-Charlie Munger, Vice Chairman of Berkshire Hathaway
The first tenet of the revolution is based on human nature: people respond to incentives. Whistleblowers do not come forward because they are well-paid to keep quiet. They are not motivated. We need to incentivize the behavior we want so that people are now actively engaged in looking for fraud and unethical acts within corporations and governments.
To do this, a "DOGE Fund" is to be established, where any person of any country who is aware of any corporate or government malfeasance or any illegal or unethical acts taking place can be reported for a substantial financial reward.
For example, an executive at a corporation that receives federally-funded money knows that the company she works for is effectively stealing $50 million annually from taxpayers. She has no positive incentives to oust her employer. Doing so would mean ousting herself from an excellent, well-paying job with extensive benefits. However, with the DOGE Fund in place, we have switched around the incentives. She reports the fraud; the company is investigated, fined, purged, or liquidated – funding the DOGE’s fund as well. Now, we, the people, vote on how much her DOGE-Fund reward should be. The median value is selected. If we the people agree that she deserves $5 million, $50 million, or $100 million as a reward, it is granted. She saved the American people hundreds of millions of dollars. Is $5 million or $50 million too much? She may have ruined her career and needs to be taken care of more than she would have been by her previous employer. Otherwise, no one would be risking anything.
With this single act, countless aspects of business and government are transformed. The incentives are now on the side of the right, and "we the people" are in control instead of corrupt corporations or politicians. Employees would be actively engaged in looking for fraud, waste, and corruption rather than actively trying to hide it for self-preservation. It would no longer be financially feasible for corporations to effectively bribe employees with generous compensation packages to hide hundreds of millions in fraud. The DOGE Fund payment would exceed any corporation’s ability to pay out.
Employees also know that if they do not come forward, another employee will implicate them in a cover-up, and eliminate their own lottery-sized payout, thus motivating everyone to confess timely and thoroughly for the sake of self-preservation. Everybody, save the guilty, wins. It would be unprofitable for corporations to be fraudulent. All employees would be incentivized to comb through corporate policies and transactions looking for fraud. The DOGE's Fund costs the taxpayers nothing, and citizens have a free army of millions of corruption seekers.
Even on a smaller scale, incentivizing employees is beneficial. Millions of people work for companies that knowingly produce unhealthy, addictive, or flawed products that damage the environment or take advantage of citizens in some way. There are countless quiet, hard-working people who know what is actually going on but fear for their livelihood and, therefore, have no incentives for doing the right thing.
Mechanically speaking, this internal system is not anonymous, but the results and whistleblowers are. Fraud and abuse of the DOGE Fund system is possible. Countless cut-throat corporations and political rivals would love nothing more than to take down their competition by submitting false accusations.

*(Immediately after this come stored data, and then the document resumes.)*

(** [JSON.stringify(value)] on a primitive value, without replacer and
    indentation. *)
Definition stringify (v : value) : completion value :=
  match v with
  | VNull => Normal (VString "null")
  | VBoolean b => Normal (VString (if b then "true" else "false"))
  | VNumber x =>
      Normal (VString (if Number.is_finite x then Number.toString x
                       else "null"))
  | VString s => Normal (VString (QuoteJSONString s))
  | VBigInt _ => Throw (TypeError "Do not know how to serialize a BigInt")
  | VUndefined | VSymbol _ => Normal VUndefined
  end.

End JSON.

(** ** Reading a response back

    What a caller that checks the response does with the body: decode the
    JSON text of a string, strip the fixed prefix, read the integer. *)

Module Reader.

Definition hex_value (c : ascii) : option N :=
  let n := N_of_ascii c in
  if (48 <=? n)%N && (n <=? 57)%N then Some (n - 48)%N
  else if (97 <=? n)%N && (n <=? 102)%N then Some (n - 87)%N
  else if (65 <=? n)%N && (n <=? 70)%N then Some (n - 55)%N
  else None.

Definition hex4 (a b c d : ascii) : option N :=
  match hex_value a, hex_value b, hex_value c, hex_value d with
  | Some a, Some b, Some c, Some d =>
      Some (((a * 16 + b) * 16 + c) * 16 + d)%N
  | _, _, _, _ => None
  end.

(** Strings are sequences of code units below 256 here; an escape that
    denotes a larger code unit is not read. *)
Definition code_unit (n : N) : option ascii :=
  if (n <? 256)%N then Some (ascii_of_N n) else None.

(** The character that follows a backslash in a short escape. *)
Definition unescape (c : ascii) : option ascii :=
  match c with
  | "034" => Some "034"
  | "\" => Some "\"
  | "/" => Some "/"
  | "b" => Some "008"
  | "f" => Some "012"
  | "n" => Some "010"
  | "r" => Some "013"
  | "t" => Some "009"
  | _ => None
  end%char.

Definition cons_char (a : option ascii) (t : option string) : option string :=
  match a, t with
  | Some a, Some t => Some (String a t)
  | _, _ => None
  end.

(** The characters of a JSON string up to the closing quote, which has to
    end the text: a backslash starts an escape, a raw code unit below 0x20
    and an unterminated string are refused. *)
Fixpoint parse_chars (s : string) : option string :=
  match s with
  | EmptyString => None
  | String c rest =>
      if Ascii.eqb c JSON.dquote then
        match rest with
        | EmptyString => Some EmptyString
        | String _ _ => None
        end
      else if Ascii.eqb c JSON.backslash then
        match rest with
        | String "u" (String h1 (String h2 (String h3 (String h4 rest')))) =>
            match hex4 h1 h2 h3 h4 with
            | Some n => cons_char (code_unit n) (parse_chars rest')
            | None => None
            end
        | String e rest' => cons_char (unescape e) (parse_chars rest')
        | EmptyString => None
        end
      else if (N_of_ascii c <? 32)%N then None
      else cons_char (Some c) (parse_chars rest)
  end.

(** [JSON.parse] on a text that is one string literal. *)
Definition parse_string (text : string) : option string :=
  match text with
  | String c rest => if Ascii.eqb c JSON.dquote then parse_chars rest else None
  | EmptyString => None
  end.

(** [strip_prefix p s] is what follows [p] in [s]. *)
Fixpoint strip_prefix (p s : string) : option string :=
  match p, s with
  | EmptyString, _ => Some s
  | String a p', String b s' =>
      if Ascii.eqb a b then strip_prefix p' s' else None
  | String _ _, EmptyString => None
  end.

(** An integer in decimal notation, as the language prints it: no empty
    digit sequence, no superfluous zero or sign. *)
Definition parse_integer (s : string) : option Z :=
  match NilEmpty.int_of_string s with
  | Some d =>
      let z := Z.of_int d in
      if String.eqb (decimal z) s then Some z else None
  | None => None
  end.

(** The [<N>] of a message [Random number: <N>]. *)
Definition message_number (message : string) : option Z :=
  match strip_prefix "Random number: " message with
  | Some digits => parse_integer digits
  | None => None
  end.

(** The text of the [body] property of a response. *)
Definition body_text (response : object) : option string :=
  match response !! "body" with
  | Some (VString text) => Some text
  | _ => None
  end.

(** The number that a settled invocation carries in its body. *)
Definition response_number (p : promise object) : option Z :=
  match p with
  | Fulfilled response =>
      match body_text response with
      | Some text =>
          match parse_string text with
          | Some message => message_number message
          | None => None
          end
      | None => None
      end
  | Rejected _ => None
  end.

End Reader.

(** ** The handler *)

Module exports.

(** The body of the arrow function.  [event] is the invocation event,
    whatever its type; [rand] is what [Math.random()] returns to lodash
    during this invocation. *)
Definition handler_body {Event : Type} (event : Event) (rand : Number.t)
  : js object :=
  let maxValue := Number.of_Z 100 in
  let* randomNumber := lodash_random (Number.of_Z 0) maxValue rand in
  let* message :=
    lift (template "Random number: " (VNumber randomNumber) "") in
  let* body := lift (JSON.stringify (VString message)) in
  let response : object :=
    <["body" := body]> (<["statusCode" := VNumber (Number.of_Z 200)]> ∅) in
  ret response.

(** [exports.handler = async (event) => { ... }] *)
Definition handler {Event : Type} (event : Event) (rand : Number.t)
  : world -> promise object * world :=
  async (handler_body event rand).

End exports.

Everything will need to be properly investigated and corroborated.
Once enacted, it is unlikely that only one person will come forward for any single act. Evidence will pour in from multiple sources adding more evidence and pieces to the puzzle.
Certainly, media organizations could take part in exposing fraud and corruption for a DOGE’s reward as well. In an increasingly difficult market, news organizations are struggling to remain profitable and in business. A DOGE’s fund incentive could restore quality reporting, which is an absolute requirement for the republic. Resources have been forced to fake news, sensationalize tiny problems, and clickbait like "reporting" to remain financially solvent.
Unlike previous generations, we are less willing to keep secrets that hurt others only for the sake of personal financial gain. Look at WikiLeaks. Look at Edward Snowden. There are countless other whistleblowers that are not satisfied with doing immoral things for personal gain. They are heroes. Looking for no incentives save to do what is morally right. While the DOGE Fund won’t fix everything, it will bring to the light everything that needs to be fixed.